Modernism and organization go together in more than just the corporate world (see Rearranging the Deck Chairs below, on Mad Men). As postwar architects and designers worked to elevate ordinary, well-designed products to the status of museum-quality objects, their best friend was the category. A whole wall of industrial components looks much better than a single example. A table full of simple, solid-color china is sculpture, not dinner. The Good Design shows at the Museum of Modern Art, currently remembered in an exhibit on the museum’s third floor, were exemplars of this approach, and the museum asked the best industrial designers in America to design the shows as well as show their designs.

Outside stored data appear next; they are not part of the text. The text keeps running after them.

(** The same check as a computation. *)
Definition in_rangeb (clauses : list (list Z)) (num_vars : Z) : bool :=
  forallb (forallb (λ lit, (1 <=? Z.abs lit) && (Z.abs lit <=? num_vars))) clauses.

(** The value a model gives to a variable: the sign of the entry at the
    variable's position. *)
Definition model_value (model : list Z) (var : Z) : option bool :=
  (λ entry, 0 <? entry) <$> model !! Z.to_nat (var - 1).

(** A literal evaluates to true under a model. *)
Definition model_true (model : list Z) (lit : Z) : Prop :=
  lit ≠ 0 ∧ model_value model (Z.abs lit) = Some (0 <? lit).

(** [a] gives a Boolean to each of the variables [1..num_vars] and to
    nothing else. *)
Definition assigns (a : assignment) (num_vars : Z) : Prop :=
  ∀ var, is_Some (a !! var) ↔ 1 ≤ var ≤ num_vars.

(** [a] satisfies every clause of the input, by the test of
    [_is_satisfied_clause]. *)
Definition satisfies (a : assignment) (clauses : list (list Z)) : Prop :=
  ∀ c, c ∈ clauses → _is_satisfied_clause (list_to_set c) a = true.

Definition unsatisfiable (clauses : list (list Z)) (num_vars : Z) : Prop :=
  ∀ a, assigns a num_vars → ¬ satisfies a clauses.

(** The total assignment on [1..num_vars] read off a final assignment,
    with [False] for the variables it leaves out. *)
Definition total_of (af : assignment) (num_vars : Z) : assignment :=
  list_to_map ((λ v, (v, default false (af !! v))) <$> range 1 (num_vars + 1)).

(** * Properties *)

Example scenario1 : solve_cnf 3 [[1]] 1 = Some (SAT, Some [1]).
Proof. vm_compute. reflexivity. Qed.
Example scenario2 : solve_cnf 3 [[1]; [-1]] 1 = Some (UNSAT, None).
Proof. vm_compute. reflexivity. Qed.
Example scenario3 : solve_cnf 5 [[1; 2]; [-1; 2]; [1; -2]] 2 = Some (SAT, Some [1; 2]).
Proof. vm_compute. reflexivity. Qed.
Example scenario4 : solve_cnf 3 [] 3 = Some (SAT, Some [-1; -2; -3]).
Proof. vm_compute. reflexivity. Qed.
Example scenario5 : solve_cnf 5 [[1]; [2]; [-1; -2]] 2 = Some (UNSAT, None).
Proof. vm_compute. reflexivity. Qed.
Example out_of_range_input : solve_cnf 5 [[5]] 1 = Some (SAT, Some [-1]).
Proof. vm_compute. reflexivity. Qed.

(** ** Literals and clauses *)

Lemma lit_true_weaken (a a' : assignment) lit :
  a ⊆ a' → lit_true a lit → lit_true a' lit.
Proof.
  intros Hsub [Hnz Hl]. split; [done|].
  by eapply lookup_weaken.
Qed.

Lemma clause_sat_weaken (a a' : assignment) c :
  a ⊆ a' → clause_sat a c → clause_sat a' c.
Proof.
  intros Hsub (lit & Hin & Ht). exists lit. eauto using lit_true_weaken.
Qed.

Lemma clause_sat_superset (a : assignment) (c c' : clause) :
  c' ⊆ c → clause_sat a c' → clause_sat a c.
Proof.
  intros Hsub (lit & Hin & Ht). exists lit. split; [set_solver|done].
Qed.

Lemma lit_true_lit_of (a : assignment) var val :
  0 < var → a !! var = Some val → lit_true a (lit_of var val).
Proof.
  intros Hpos Ha. destruct val; simpl; split; try lia.
  - rewrite Z.abs_eq by lia. rewrite Ha. f_equal. symmetry. apply Z.ltb_lt. lia.
  - rewrite Z.abs_opp, Z.abs_eq by lia. rewrite Ha. f_equal. symmetry.
    apply Z.ltb_ge. lia.
Qed.

Lemma lit_true_sign (a : assignment) lit :
  lit ≠ 0 → a !! Z.abs lit = Some (0 <? lit) → lit_true a lit.
Proof. by split. Qed.

Lemma _is_satisfied_clause_spec (c : clause) (a : assignment) :
  _is_satisfied_clause c a = true ↔ clause_sat a c.
Proof.
  unfold _is_satisfied_clause, clause_sat. rewrite existsb_exists.
  split.
  - intros (lit & Hin & Hv). exists lit.
    apply list_elem_of_In, elem_of_elements in Hin. split; [done|].
    destruct (a !! Z.abs lit) as [val|] eqn:Ha; [|done].
    unfold lit_true. rewrite Ha.
    destruct (Z.ltb_spec 0 lit), (Z.ltb_spec lit 0), val; simpl in *;
      try done; try lia; split; (lia || done).
  - intros (lit & Hin & Hnz & Ha). exists lit. split.
    + by apply list_elem_of_In, elem_of_elements.
    + rewrite Ha.
      destruct (Z.ltb_spec 0 lit), (Z.ltb_spec lit 0); simpl; try done; lia.
Qed.

Lemma abs_cases (x y : Z) : Z.abs x = Z.abs y → x = y ∨ x = - y.
Proof. lia. Qed.

(** ** [step_ok] is a preorder *)

Lemma step_ok_refl clauses a : step_ok clauses a clauses a.
Proof.
  split; try done.
  - intros c Hc. exists c. done.
  - intros _ c Hc. right. exists c. done.
Qed.

Lemma step_ok_trans cs1 a1 cs2 a2 cs3 a3 :
  step_ok cs1 a1 cs2 a2 → step_ok cs2 a2 cs3 a3 → step_ok cs1 a1 cs3 a3.
Proof.
  intros [E1 S1 L1 R1 C1] [E2 S2 L2 R2 C2]. split.
  - by etrans.
  - intros c3 H3. destruct (S2 _ H3) as (c2 & H2 & Hs2).
    destruct (S1 _ H2) as (c1 & H1 & Hs1). exists c1. split; [done|set_solver].
  - lia.
  - intros Hnz c Hc.
    assert (nonzero cs2) as Hnz2.
    { intros c2 H2 H0. destruct (S1 _ H2) as (c1 & H1 & Hs1).
      apply (Hnz _ H1). set_solver. }
    destruct (R1 Hnz _ Hc) as [Hsat|(c2 & H2 & Hs2)].
    + left. eauto using clause_sat_weaken.
    + destruct (R2 Hnz2 _ H2) as [Hsat|(c3 & H3 & Hs3)].
      * left. eauto using clause_sat_superset.
      * right. exists c3. split; [done|set_solver].
  - auto.
Qed.

Lemma shrinks_nonzero cs cs' : shrinks cs cs' → nonzero cs → nonzero cs'.
Proof.
  intros Hs Hnz c' Hc' H0. destruct (Hs _ Hc') as (c & Hc & Hsub).
  apply (Hnz _ Hc). set_solver.
Qed.

(** ** Simplification after one assignment *)

Lemma _simplify_after_assignment_alt clauses lit :
  _simplify_after_assignment clauses lit
  = (λ c, c ∖ {[ - lit ]}) <$> filter (λ c, lit ∉ c) clauses.
Proof.
  induction clauses as [|c rest IH]; [done|]. simpl.
  destruct (decide (lit ∈ c)) as [Hin|Hnin].
  - rewrite filter_cons_False by (by intros ?). done.
  - rewrite filter_cons_True by done. rewrite fmap_cons, <- IH.
    destruct (decide (- lit ∈ c)); [done|].
    f_equal. set_solver.
Qed.

Lemma elem_of_simplify clauses lit c' :
  c' ∈ _simplify_after_assignment clauses lit
  ↔ ∃ c, c ∈ clauses ∧ (lit ∉ c) ∧ c' = c ∖ {[ - lit ]}.
Proof.
  rewrite _simplify_after_assignment_alt, list_elem_of_fmap.
  split.
  - intros (c & -> & Hc). apply list_elem_of_filter in Hc as [? ?]. eauto.
  - intros (c & Hc & Hn & ->). exists c. split; [done|].
    by apply list_elem_of_filter.
Qed.

Lemma simplify_length clauses lit :
  (length (_simplify_after_assignment clauses lit) ≤ length clauses)%nat.
Proof.
  rewrite _simplify_after_assignment_alt, length_fmap. apply length_filter.
Qed.

Lemma simplify_length_lt clauses lit c :
  c ∈ clauses → lit ∈ c →
  (length (_simplify_after_assignment clauses lit) < length clauses)%nat.
Proof.
  intros Hc Hin. rewrite _simplify_after_assignment_alt, length_fmap.
  apply (length_filter_lt _ _ c); [done|]. by intros ?.
Qed.

Lemma simplify_step clauses (a : assignment) lit :
  a !! Z.abs lit = None →
  step_ok clauses a (_simplify_after_assignment clauses lit)
    (<[Z.abs lit := (0 <? lit)]> a).
Proof.
  intros Hfresh. split.
  - by apply insert_subseteq.
  - intros c' (c & Hc & _ & ->)%elem_of_simplify. exists c. split; [done|set_solver].
  - apply simplify_length.
  - intros Hnz c Hc. destruct (decide (lit ∈ c)) as [Hin|Hnin].
    + left. exists lit. split; [done|]. split.
      * intros ->. by apply (Hnz _ Hc).
      * by rewrite lookup_insert_eq.
    + right. exists (c ∖ {[ - lit ]}). split; [|set_solver].
      apply elem_of_simplify. eauto.
  - intros Hcl c' l (c & Hc & Hn & ->)%elem_of_simplify Hl.
    apply elem_of_difference in Hl as [Hl Hneq].
    rewrite lookup_insert_ne; [by eapply Hcl|].
    intros Habs. destruct (abs_cases _ _ Habs) as [E|E]; subst lit; [done|].
    apply Hneq. rewrite Z.opp_involutive. set_solver.
Qed.

Lemma unit_simplify_Some lit clauses new_clauses :
  unit_simplify lit clauses = Some new_clauses →
  new_clauses = _simplify_after_assignment clauses lit.
Proof.
  revert new_clauses. induction clauses as [|c rest IH]; intros new_clauses; simpl.
  - by intros [= <-].
  - destruct (decide (lit ∈ c)); [by apply IH|].
    destruct (decide (- lit ∈ c)).
    + destruct (is_empty_clause _); [done|].
      destruct (unit_simplify lit rest) as [r|]; [|done]. simpl.
      intros [= <-]. by rewrite (IH r).
    + destruct (unit_simplify lit rest) as [r|]; [|done]. simpl.
      intros [= <-]. by rewrite (IH r).
Qed.

(** A clause list without empty clauses is turned into [None] by
    [unit_simplify] exactly when the simplified list has an empty clause. *)
Lemma unit_simplify_None lit clauses :
  unit_simplify lit clauses = None →
  existsb is_empty_clause (_simplify_after_assignment clauses lit) = true.
Proof.
  induction clauses as [|c rest IH]; simpl; [done|].
  destruct (decide (lit ∈ c)); [done|].
  destruct (decide (- lit ∈ c)).
  - destruct (is_empty_clause (c ∖ {[ - lit ]})) eqn:He; simpl; rewrite He; [done|].
    destruct (unit_simplify lit rest); [done|]. simpl. auto.
  - destruct (unit_simplify lit rest); [done|]. simpl. intros _.
    rewrite IH by done. apply orb_true_r.
Qed.

(** ** Unit propagation *)

Lemma elem_of_find_unit_lits clauses lit :
  lit ∈ find_unit_lits clauses ↔ ∃ c, c ∈ clauses ∧ c = {[ lit ]}.
Proof.
  unfold find_unit_lits. rewrite list_elem_of_omap. split.
  - intros (c & Hc & Hhd). exists c. split; [done|].
    destruct (Nat.eqb_spec (size c) 1) as [Hsz|]; [|done].
    apply size_1_elem_of in Hsz as [x Hx]. apply leibniz_equiv in Hx. subst c.
    rewrite elements_singleton in Hhd. by injection Hhd as ->.
  - intros (c & Hc & ->). exists {[ lit ]}. split; [done|].
    by rewrite size_singleton, elements_singleton.
Qed.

On a recent trip to MoMA, it was two other exhibits that made me think harder about the power of categories, and to wonder where the museum is going now that capital-M Modern is old hat. The first was the wonderful Waste Not (2005) by Chinese conceptual artist Song Dong, an installation of the wooden frame and contents of his mother’s modest house, a 50-year accumulation of stuff by a woman accustomed to rationing. A pile of this stuff (much of it what we might consider recyclables, if not trash) would be horrifying, but the artist and his mother have sorted it by material, color, function, so that each section tells a story about color or design or accumulation over time. There are glossy paper shopping bags that take up half the floor of the small house, and an icy display of styrofoam packing pieces. There are bowls of all materials and colors, and an islet of shoes. It is art because it is organized, though few objects would individually make it into the design collection.

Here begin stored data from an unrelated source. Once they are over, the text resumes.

(** The endpoint, read off its steps: the dates first, then the dispatch
    on the tag. *)
Lemma predict_disaster_eq request w :
  predict_disaster platform models request w
  = match mapM (date_step platform) (range (PredictionRequest.time_window request)) w with
    | (Return dates, w1) =>
        if String.eqb (PredictionRequest.disaster_type request) "earthquake" then
          match predict_earthquake platform models
                  (PredictionRequest.location request) dates w1 with
          | (Return risks, w2) =>
              (Return (RiskSeries "earthquake"
                         (dict (zip (map (isoformat platform) dates) risks))
                         "probability"), w2)
          | (Raise e, w2) => (Raise e, w2)
          end
        else if String.eqb (PredictionRequest.disaster_type request) "flood" then
          match predict_flood platform models (PredictionRequest.location request) w1 with
          | (Return risk, w2) => (Return (RiskScalar "flood" risk "probability"), w2)
          | (Raise e, w2) => (Raise e, w2)
          end
        else (Raise (HTTPException 400 "Disaster type not supported"), w1)
    | (Raise e, w1) => (Raise e, w1)
    end.
Proof.
  unfold predict_disaster. rewrite bind_eq.
  change (mapM _ (range (PredictionRequest.time_window request)))
    with (mapM (date_step platform) (range (PredictionRequest.time_window request))).
  destruct (mapM (date_step platform) (range (PredictionRequest.time_window request)) w)
    as [[dates|e] w1]; [|reflexivity].
  destruct (String.eqb (PredictionRequest.disaster_type request) "earthquake");
    [reflexivity|].
  destruct (String.eqb (PredictionRequest.disaster_type request) "flood");
    reflexivity.
Qed.

(** A tag the dispatch has no branch for is answered with the 400
    condition once the dates are built; only the clock has been read. *)
Lemma rejected_when_not_dispatched request w :
  String.eqb (PredictionRequest.disaster_type request) "earthquake" = false ->
  String.eqb (PredictionRequest.disaster_type request) "flood" = false ->
  window_fits platform w (PredictionRequest.time_window request) ->
  predict_disaster platform models request w
  = (Raise (HTTPException 400 "Disaster type not supported"),
     mkWorld (clock_reads w + Z.to_nat (PredictionRequest.time_window request))
       (rng_draws w) (trace w)).
Proof.
  intros He Hf Hw. rewrite predict_disaster_eq.
  destruct (dates_built platform w _ Hw) as (ds & E & _).
  now rewrite E, He, Hf.
Qed.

Meanwhile, up on the 6th floor, the work of British industrial designer Ron Arad has been given a completely disorganized showcase called No Discipline. One of the high-ceilinged special exhibition galleries is now a sort of mirrored discotheque for chairs. I wrote a story about Arad for the New York Times years ago, and found him articulate and thoughful, but I hated his work then and even more so now. His approach to material experimentation is well within the modern tradition, appropriating car seats, carving Corian in new ways, making the club chair tough enough, but he doesn’t care about beauty or simplicity. Part of the MoMA’s original concept of modernism was selection, paring away the awkward and the ungainly, seeing the purest iteration in whatever art form. Arad’s discipline seems to be the opposite of that, but he’s the one selling chairs at sculpture-level prices, while Song Dong’s art is all in the arrangement.